» **DATASET RECORDS**:
──────────────────────────────

Lemma rename_entry_spec b old new :
  dir_inv b →
  ∃ r b', rename_entry old new b = (r, b') ∧ dir_inv b' ∧ paths b' = spec_step (paths b) (OpRename old new).
Proof.
  intros HI. unfold rename_entry, spec_step, valid_name.
  destruct (check_entry_name_convention new) as [[]|e|] eqn:Ec.
  2: { by exists (Err e), b. }
  2: { by exists Panic, b. }
  rewrite (st_bind_ok _ (st_lift (Ok tt)) b tt b eq_refl). assert (good_path (name_path new)) as Hg by (by apply name_segments).
  rewrite (bool_decide_true (Ok tt = Ok tt)) by done. destruct (is_below old new) eqn:Eb.
  { exists (Err Conflict), b. apply is_below_iff in Eb. rewrite (bool_decide_true (_ `prefix_of` _)), andb_false_r by done. done. }
  assert (¬ name_path old `prefix_of` name_path new) as Hout by (intros H%is_below_iff; congruence).
  rewrite (bool_decide_false (_ `prefix_of` _)) by done.
  rewrite (st_bind_ok _ st_get b b b eq_refl). case_decide as Ha.
  { exists (Err NotFound), b. rewrite (bool_decide_false (name_path old ∈ _)); [done|]. intros Ho.
    assert (old ∈ entries_below old b) as Hx by (apply elem_of_entries_below; split; [by apply elem_of_paths|done]).
    rewrite Ha in Hx. set_solver. }
  pose proof (below_is_entry old b HI Ha) as Hold. rewrite (bool_decide_true (name_path old ∈ _)) by done.
  destruct (try_exists (name_path new) (bd_fs b)) eqn:Et.
  { exists (Err Conflict), b. rewrite bool_decide_false; [done|]. intros Hn. apply bool_decide_eq_true in Et.
    destruct Et as [[E|[?|(q & _ & E)]]%(di_dirs b HI)|(q & _ & E)%(di_files b HI)]; [|done|..].
    - by apply name_path_nonempty in E.
    - rewrite E in Hg. by apply not_good_wal in Hg.
    - rewrite E in Hg. by apply not_good_index in Hg. }
  apply bool_decide_eq_false in Et.
  assert (name_path new ∉ paths b) as Hn by (intros Hx; apply Et; left; apply (di_dirs b HI); auto).
  rewrite bool_decide_true by done. cbn [andb negb].
  destruct (create_parent_spec b new HI Ec) as (b1 & H1 & HI1 & Hp1).
  assert (name_path new ∉ paths b1) as Hn1 by (rewrite Hp1; naive_solver).
  rewrite (st_bind_ok _ _ _ _ _ H1), (st_bind_ok _ st_get b1 b1 b1 eq_refl).
  destruct (rename_folder_spec b1 old new HI1) as (b2 & H2 & HI2 & Hp2); [by apply Hp1; auto|done..| |].
  { intros q n E. rewrite Hp1. destruct q as [|m q]; [auto|]. right; right. rewrite E.
    split_and!; [done|by apply prefix_app_r|]. intros E'. apply (f_equal length) in E'. rewrite length_app in E'. simpl in E'. lia. }
  destruct (existsb _ _) eqn:Ex.
  { exfalso. apply existsb_exists in Ex as (n & Hin & [Hx _]%andb_true_iff). apply bool_decide_eq_true in Hx.
    apply list_elem_of_In, list_elem_of_fmap in Hin as (e & -> & [_ He]%elem_of_entries_below).
    apply elem_of_paths in Hx. unfold name_path in Hx at 1. rewrite renamed_path in Hx by done.
    destruct (paths_prefix b1 (name_path new) _ HI1 Hx) as [E|?]; [by apply prefix_app_r| |done].
    by apply name_path_nonempty in E. }
  rewrite (st_bind_ok _ _ _ _ _ H2). exists (Ok tt), (rebuild_entries b2). split_and!; [done..|].
  apply set_eq. intros p. rewrite Hp2, elem_of_map.
  setoid_rewrite elem_of_union. setoid_rewrite elem_of_difference. setoid_rewrite elem_of_above.
  setoid_rewrite Hp1. set_solver.
Qed.

(** ** The life of a bucket *)

Lemma create_step_spec b key : dir_inv b → dir_inv (create_entry key b).2 ∧ paths (create_entry key b).2 = spec_step (paths b) (OpCreate key).
Proof.
  intros HI. simpl. unfold valid_name. destruct (check_entry_name_convention key) as [[]|e|] eqn:Ec.
  2, 3: unfold create_entry; rewrite Ec; done.
  destruct (create_entry_spec b key HI Ec) as (b' & -> & HI' & Hp). split; [done|].
  rewrite bool_decide_true by done. apply set_eq. intros p. simpl. by rewrite Hp, elem_of_union, elem_of_above.
Qed.

Lemma remove_step_spec b name : dir_inv b → dir_inv (remove_entry name b).2 ∧ paths (remove_entry name b).2 = spec_step (paths b) (OpRemove name).
Proof.
  intros HI. simpl. destruct (is_system_meta_entry name) eqn:Em; [unfold remove_entry; by rewrite Em|].
  destruct (decide (entries_below name b = [])) as [E|E].
  - unfold remove_entry. rewrite Em, E. split; [done|]. simpl. apply set_eq. intros p. unfold under.
    rewrite elem_of_difference, elem_of_filter. split; [|naive_solver]. intros Hp. split; [done|]. intros [Hx _].
    destruct (paths_name b p Hp) as (e & He & ->).
    assert (e ∈ entries_below name b) as Hin by (by apply elem_of_entries_below). rewrite E in Hin. set_solver.
  - destruct (remove_entry_spec b name HI Em E) as (b' & -> & HI' & Hp). split; [done|]. simpl. apply set_eq. intros p.
    unfold under. rewrite Hp, elem_of_difference, elem_of_filter. naive_solver.
Qed.

Section Life.
Context (order : list string → list string).

Definition dir_step (b : BucketDir) (o : DirOp) : BucketDir :=
  match o with
  | OpCreate key => (create_entry key b).2
  | OpRemove name => (remove_entry name b).2
  | OpRename old new => (rename_entry old new b).2
  | OpRestart => default b (restart order b)
  end.
Definition dir_run (ops : list DirOp) : BucketDir := foldl dir_step empty_dir ops.

(** No new name begins with [wal]. *)
Definition op_avoids_wal (o : DirOp) : bool :=
  match o with
  | OpCreate name | OpRename _ name => negb (first_is_wal (name_path name))
  | OpRemove _ | OpRestart => true
  end.
Definition no_wal (S : gset Path) : Prop := ∀ p, p ∈ S → first_is_wal p = false.

Lemma spec_no_wal S o : no_wal S → op_avoids_wal o = true → no_wal (spec_step S o).
Proof.
  intros HS Ho. assert (∀ name p, first_is_wal (name_path name) = false → p ∈ above (name_path name) → first_is_wal p = false) as Ha.
  { intros name p Hn [Hne [k Hk]]%elem_of_above. unfold first_is_wal in *. rewrite Hk in Hn. by destruct p. }
  destruct o as [key|name|old new|]; simpl in *; [| | |done].
  - apply negb_true_iff in Ho. destruct (valid_name key); [|done]. intros p [?|?]%elem_of_union; [by apply HS|by eapply Ha].
  - destruct (is_system_meta_entry name); [done|]. intros p [? _]%elem_of_difference. by apply HS.
  - apply negb_true_iff in Ho. destruct (_ && _); [|done]. intros p (q & -> & Hq)%elem_of_map.
    destruct (decide (name_path old `prefix_of` q)) as [[k ->]|Hn].
    + rewrite move_below. pose proof (name_path_nonempty new) as Hne. unfold first_is_wal in *.
      destruct (name_path new) as [|m l]; [by destruct (Hne eq_refl)|done].
    + rewrite move_other by done. apply elem_of_union in Hq as [?|[? _]%elem_of_difference]; [by apply HS|by eapply Ha].
Qed.

Hypothesis order_perm : ∀ l, order l ≡ₚ l.

Lemma dir_step_spec b o :
  dir_inv b → no_wal (paths b) → dir_inv (dir_step b o) ∧ paths (dir_step b o) = spec_step (paths b) o.
Proof using order_perm.
  intros HI Hw. destruct o as [key|name|old new|]; unfold dir_step.
  - by apply create_step_spec.
  - by apply remove_step_spec.
  - by destruct (rename_entry_spec b old new HI) as (r & b' & -> & HI' & Hp).
  - destruct (restart_keeps order order_perm b HI) as (b' & -> & HI' & He).
    { intros e He. by apply Hw, elem_of_paths. }
    split; [done|]. unfold paths. simpl. by rewrite He.
Qed.
(* ===== verification/FileCacheRun.v ===== *)
(** * FileCacheRun: runs of calls of the file cache (core/file_cache.rs, backend/file.rs)

    Every call of the cache, and the reads and writes of those who hold a guard, as the steps
    of a run; what a guard sees; and what is on the disk. *)

From stdpp Require Import prelude gmap strings sorting.
From Stdlib Require Import ZArith Lia.
From S2P Require Import Prelude Bytes Collections Cache Folders FolderLife FileCache FileCacheLife.
Open Scope Z_scope.

(** ** Writing *)

(** The state after a write into an open file. *)
Definition rewritten (h : nat) (f' : File) (g : list Z → list Z) (s : FileCache) : FileCache :=
  with_files (<[h := f']> (fc_files s)) (with_disk (inode_update (f_inode f') g (fc_disk s)) s).

Lemma rewritten_inode h f' g s i n :
  dk_inodes (fc_disk (rewritten h f' g s)) !! i = Some n →
  ∃ n0, dk_inodes (fc_disk s) !! i = Some n0 ∧ in_disk n = in_disk n0 ∧ (i ≠ f_inode f' → n = n0).
Proof. simpl. intros [(-> & n0 & Hn & ->)|[Hne Hn]]%lookup_alter_Some. { exists n0. by split_and!. } exists n. by split_and!. Qed.

Lemma rewritten_contents h f' g s p :
  coherent s → names s !! p = Some (f_inode f') → contents (rewritten h f' g s) = alter g p (contents s).
Proof.
  intros C Hp. apply map_eq. intros q. rewrite contents_lookup. unfold names. simpl. destruct (decide (q = p)) as [->|Hne].
  - rewrite lookup_alter_eq, contents_lookup. unfold names in *. rewrite Hp. simpl. unfold inode_bytes. simpl.
    rewrite lookup_alter_eq. by destruct (co_inode _ C p _ Hp) as [n ->].
  - rewrite lookup_alter_ne, contents_lookup by done. unfold names. destruct (dk_names (fc_disk s) !! q) as [i|] eqn:Ei; [|done]. simpl.
    unfold inode_bytes. simpl. rewrite lookup_alter_ne; [done|]. intros <-. by destruct Hne; apply (co_once _ C q p (f_inode f')).
Qed.

Lemma rewritten_on_disk h f' g s : on_disk (rewritten h f' g s) = on_disk s.
Proof.
  unfold on_disk. simpl. apply map_fmap_ext. intros p i _. destruct (decide (i = f_inode f')) as [->|Hne].
  - rewrite lookup_alter_eq. by destruct (dk_inodes (fc_disk s) !! f_inode f').
  - by rewrite lookup_alter_ne.
Qed.

Lemma rewritten_coherent h f f' g s :
  coherent s → fc_files s !! h = Some f → same_file f f' → 0 ≤ f_pos f' → coherent (rewritten h f' g s).
Proof.
  intros [C1 C2 C3 C4 C5 C6] Hf (P1 & P2 & P3 & P4) Hpos.
  assert (∀ i, is_Some (dk_inodes (fc_disk s) !! i) → is_Some (dk_inodes (fc_disk (rewritten h f' g s)) !! i)) as Hin.
  { intros i Hi. simpl. by apply lookup_alter_is_Some. }
  split; [done| | |done| |].
  - intros p h' Hp. destruct (C2 p h' Hp) as (f2 & Hf2 & Hpath & Hn). simpl. destruct (decide (h' = h)) as [->|Hne].
    + exists f'. rewrite lookup_insert_eq. unfold names in *. simpl. split_and!; congruence.
    + exists f2. by rewrite lookup_insert_ne.
  - intros p i Hp. by apply Hin, (C3 p).
  - intros h' f2. simpl. intros [[<- <-]|[_ Hf2]]%lookup_insert_Some.
    + split; [|done]. apply Hin. rewrite P2. by eapply C5.
    + destruct (C5 h' f2 Hf2) as [? ?]. split; [by apply Hin|done].
  - simpl. set_solver.
Qed.

(** A write by the holder of a guard leaves the file in the cache as one to be synced. *)
Lemma rewritten_tracked h f f' g s :
  coherent s → tracked s → fc_files s !! h = Some f → same_file f f' → h ∈ fc_held s →
  f_mode f = AccessReadWrite → f_ignore_write f = false → f_is_synced f' = false → tracked (rewritten h f' g s).
Proof.
  intros C [T1 T2] Hf (P1 & P2 & P3 & P4) Hh Hm Hg Hs. split; [done|].
  destruct (T1 h Hh) as (p & Hp). destruct (co_current _ C p h Hp) as (f2 & Hf2 & _ & Hn). assert (f2 = f) as -> by congruence.
  assert (dirty (rewritten h f' g s) h) as Hdirty.
  { exists f'. simpl. rewrite lookup_insert_eq. split_and!; congruence. }
  intros q i Hq. destruct (decide (i = f_inode f)) as [->|Hne].
  - right. exists h. split; [|done]. by rewrite (co_once _ C q p (f_inode f)).
  - destruct (T2 q i Hq) as [Hd|(h' & Hq' & f3 & Hf3 & Hd)].
    + left. intros n Hn2. apply rewritten_inode in Hn2 as (n0 & Hn0 & _ & Hsame). rewrite Hsame by congruence. by apply Hd.
    + right. exists h'. split; [done|]. destruct (decide (h' = h)) as [->|Hne']; [done|].
      exists f3. simpl. by rewrite lookup_insert_ne.
Qed.

(** ** Reading and writing through a guard *)

Lemma file_write_spec buf h f s :
  fc_files s !! h = Some f → f_mode f = AccessReadWrite → f_ignore_write f = false →
  file_write buf h s = (Ok (length buf), rewritten h (with_pos (f_pos f + Z.of_nat (length buf)) (unsynced f))
                                           (write_all_at (Z.to_nat (f_pos f)) buf) s).
Proof.
  intros Hf Hm Hg. unfold file_write, the_file, put_file. simpl_st. rewrite Hf. simpl. rewrite Hg, decide_False by congruence.
  unfold rewritten, with_files, with_disk. simpl. by rewrite insert_insert_eq.
Qed.

Lemma file_set_len_spec n h f s :
  fc_files s !! h = Some f → f_mode f = AccessReadWrite → f_ignore_write f = false →
  file_set_len n h s = (Ok tt, rewritten h (unsynced f) (set_len n) s).
Proof. intros Hf Hm Hg. unfold file_set_len, the_file, put_file. simpl_st. rewrite Hf. simpl. by rewrite Hg, decide_False by congruence. Qed.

──────────────────────────────

Write down, word for word, the lines above from the one containing "intros e He." through the one containing "From stdpp Require", both ends included.

» **EXERCISE RESULT**:
    { intros e He. by apply Hw, elem_of_paths. }
    split; [done|]. unfold paths. simpl. by rewrite He.
Qed.
(* ===== verification/FileCacheRun.v ===== *)
(** * FileCacheRun: runs of calls of the file cache (core/file_cache.rs, backend/file.rs)

    Every call of the cache, and the reads and writes of those who hold a guard, as the steps
    of a run; what a guard sees; and what is on the disk. *)

From stdpp Require Import prelude gmap strings sorting.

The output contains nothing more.